(The problem): Where in the records does the word "pose" appear? Copy each line that holds it.
+--
(** Decoding the wire form of a value, after its tag, gives the value
    back and stops right behind it. *)
Definition decodes_value (v : pyobj) : Prop :=
  ∀ fuel (encoded pre post : bytes),
    wf v = true →
    encoded = pre ++ wire v ++ post →
    (length (wire v) ≤ fuel)%nat →
    decode_value fuel encoded (tag_of v) (len pre + 1)
    = Ok (decoded v, len pre + len (wire v)).

(** Decoding the wire form of a table gives the table back. *)
Definition decodes_table (t : dict) : Prop :=
  wf (VDict t) = true →
  ∀ fuel (encoded pre post : bytes),
    encoded = pre ++ table_wire t ++ post →
    (length (table_wire t) ≤ fuel)%nat →
    decode_table_fuel fuel encoded (len pre)
    = Ok (decoded_dict t, len pre + len (table_wire t)).

(** [encode_value] appends pieces whose concatenation is the wire form
    of the value and returns its length. *)
Definition encodes_value (v : pyobj) : Prop :=
  wf v = true →
  ∀ pieces, ∃ ps,
    encode_value v pieces = Ok (pieces ++ ps, len (wire v))
    ∧ concat ps = wire v.

Definition encodes_table (t : dict) : Prop :=
  wf (VDict t) = true →
  ∀ pieces, ∃ ps,
    encode_dict encode_value pieces t = Ok (pieces ++ ps, len (table_wire t))
    ∧ concat ps = table_wire t.

(** ** Vocabulary of the further properties *)

(** The outcome of a decoding step that came to an end: a result whose
    offset is not before the given one, or a Python exception. *)
Definition ends_from {A} (offset : Z) (r : res (A * Z)) : Prop :=
  match r with
  | Ok (_, o) => offset ≤ o
  | Raise e => e ≠ OutOfFuel
  end.


(** An operation of the engine is bounded when it never reaches the
    recursion bound of its loops. *)
Definition bounded {A} (m : M A) : Prop := ∀ c, (m c).1 ≠ Raise OutOfFuel.

(** The frames that [on_data_available] hands to the channel numbered
    [n]: content frames, and method frames for which no callback is
    pending. *)
Definition for_channel (c : Connection) (n : Z) (f : frame) : Prop :=
  match f with
  | FrameHeader k _ _ | FrameBody k _ => k = n
  | FrameMethod k m => k = n ∧ entries c n (method_key m) = []
  | _ => False
  end.

(** A connection as [__init__] leaves it when it is given a callable to
    notify of the opening. *)
Definition fresh_connection : Connection :=
  (__init__ sample_parameters (Some (external 1)) ∅).2.

(** An open connection with the channels 1 and 2. *)
Definition busy_connection : Connection :=
  set_channels (λ _, <[1 := mkChannel 1 (external 1)]>
                       (<[2 := mkChannel 2 (external 2)]> ∅))
    (open_connection sample_parameters
       (mkConnectionState (Some 0) (Some 131072))).

(** * Properties *)

(** ** Lengths *)

Lemma len_nil {A} : len (@nil A) = 0.
Proof. done. Qed.

Lemma len_cons {A} (x : A) l : len (x :: l) = 1 + len l.
Proof. unfold len. simpl. lia. Qed.

Lemma len_app {A} (l1 l2 : list A) : len (l1 ++ l2) = len l1 + len l2.
Proof. unfold len. rewrite length_app. lia. Qed.

Lemma len_nonneg {A} (l : list A) : 0 ≤ len l.
Proof. unfold len. lia. Qed.

Lemma len_take {A} (l : list A) n :
  0 ≤ n ≤ len l → len (take (Z.to_nat n) l) = n.
Proof. unfold len. intros H. rewrite length_take. lia. Qed.

Lemma len_drop {A} (l : list A) n :
  0 ≤ n ≤ len l → len (drop (Z.to_nat n) l) = len l - n.
Proof. unfold len. intros H. rewrite length_drop. lia. Qed.

(** ** The struct module *)

Lemma Z_of_byte_of_Z z : Z_of_byte (byte_of_Z z) = z mod 256.
Proof.
  unfold Z_of_byte, byte_of_Z.
  pose proof (Z.mod_pos_bound z 256 ltac:(lia)) as Hb.
  destruct (Byte.of_N (Z.to_N (z mod 256))) as [b|] eqn:E.
  - apply Byte.to_of_N in E. rewrite E. lia.
  - apply Byte.of_N_None_iff in E. lia.
Qed.

Lemma be_bytes_length n z : length (be_bytes n z) = n.
Proof. induction n as [|n IH]; simpl; [done|by rewrite IH]. Qed.

Lemma len_be_bytes n z : len (be_bytes n z) = Z.of_nat n.
Proof. unfold len. by rewrite be_bytes_length. Qed.

Lemma be_uint_acc n z a :
  fold_left (λ acc b, acc * 256 + Z_of_byte b) (be_bytes n z) a
  = a * 256 ^ Z.of_nat n + z mod 256 ^ Z.of_nat n.
Proof.
  revert a. induction n as [|n IH]; intros a.
  - simpl. rewrite Z.mod_1_r. lia.
  - cbn [be_bytes fold_left]. rewrite IH Z_of_byte_of_Z.
    rewrite Nat2Z.inj_succ Z.pow_succ_r; [|lia].
    rewrite (Z.mul_comm 256 (256 ^ _)).
    rewrite (Z.rem_mul_r z (256 ^ Z.of_nat n) 256); [|lia|lia]. lia.
Qed.

Lemma be_uint_be_bytes n z :
  0 ≤ z < 256 ^ Z.of_nat n → be_uint (be_bytes n z) = z.
Proof.
  intros H. unfold be_uint. rewrite be_uint_acc Z.mod_small; lia.
Qed.

Lemma pack_uint_ok n z :
  0 ≤ z < 256 ^ Z.of_nat n → pack_uint n z = Ok (be_bytes n z).
Proof. intros H. unfold pack_uint. by rewrite decide_True. Qed.

(** Reading at the end of a prefix. *)
Lemma unpack_from_uint_at n (encoded pre post : bytes) offset z :
  encoded = pre ++ be_bytes n z ++ post → offset = len pre →
  0 ≤ z < 256 ^ Z.of_nat n →
  unpack_from_uint n encoded offset = Ok z.
Proof.
  intros -> -> Hz. unfold unpack_from_uint.
  rewrite decide_True; last first.
  { rewrite !len_app len_be_bytes. pose proof (len_nonneg pre).
    pose proof (len_nonneg post). lia. }
  unfold len. rewrite Nat2Z.id drop_app_length.
  rewrite take_app_length'; [|by rewrite be_bytes_length].
  by rewrite be_uint_be_bytes.
Qed.

Lemma slice_at (encoded pre s post : bytes) lo hi :
  encoded = pre ++ s ++ post → lo = len pre → hi = len pre + len s →
  slice encoded lo hi = s.
Proof.
  intros -> -> ->. unfold slice, len.
  rewrite Nat2Z.id drop_app_length.
  replace (Z.to_nat _) with (length s) by lia.
  by rewrite take_app_length.
Qed.

Lemma index_at (encoded pre post : bytes) b offset :
  encoded = pre ++ b :: post → offset = len pre →
  index encoded offset = Ok b.
Proof.
  intros -> ->. unfold index. rewrite decide_True; [|apply len_nonneg].
  unfold len. rewrite Nat2Z.id list_lookup_middle //.
Qed.

(** ** Induction on values *)

Section pyobj_rect.
Variable P : pyobj → Prop.
Hypothesis HStr : ∀ s, P (VStr s).
Hypothesis HInt : ∀ n, P (VInt n).
Hypothesis HDecimal : ∀ d, P (VDecimal d).
Hypothesis HDatetime : ∀ t, P (VDatetime t).
Hypothesis HDict : ∀ t, Forall (λ e, P e.2) t → P (VDict t).
Hypothesis HList : ∀ l, Forall P l → P (VList l).
Hypothesis HNone : P VNone.
Hypothesis HOther : P VOther.

Fixpoint pyobj_nested_ind (v : pyobj) : P v :=
  match v with
  | VStr s => HStr s
  | VInt n => HInt n
  | VDecimal d => HDecimal d
  | VDatetime t => HDatetime t
  | VDict t =>
      HDict t ((fix go (t : dict) : Forall (λ e, P e.2) t :=
                  match t with
                  | [] => List.Forall_nil _
                  | e :: t => List.Forall_cons _ _ _ (pyobj_nested_ind e.2) (go t)
                  end) t)
  | VList l =>
      HList l ((fix go (l : list pyobj) : Forall P l :=
                  match l with
                  | [] => List.Forall_nil _
                  | v :: l => List.Forall_cons _ _ _ (pyobj_nested_ind v) (go l)
                  end) l)
  | VNone => HNone
  | VOther => HOther
  end.
End pyobj_rect.

(** ** Decoding the wire form *)

Lemma wire_dict t : wire (VDict t) = ["F"%byte] ++ table_wire t.
Proof. done. Qed.

Lemma wire_list l :
  wire (VList l) =
  ["A"%byte] ++ be_bytes 4 (len (flat_map (λ v, drop 1 (wire v)) l))
    ++ flat_map (λ v, drop 1 (wire v)) l.
Proof. done. Qed.

Ltac offsets :=
  repeat first [rewrite len_app | rewrite len_cons | rewrite len_be_bytes
               | rewrite len_nil];
  try lia.

Ltac layout := rewrite -?app_assoc /=; rewrite -?app_assoc //.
+--
(Solution):
  pose proof (Z.mod_pos_bound z 256 ltac:(lia)) as Hb.
  { rewrite !len_app len_be_bytes. pose proof (len_nonneg pre).
    pose proof (len_nonneg post). lia. }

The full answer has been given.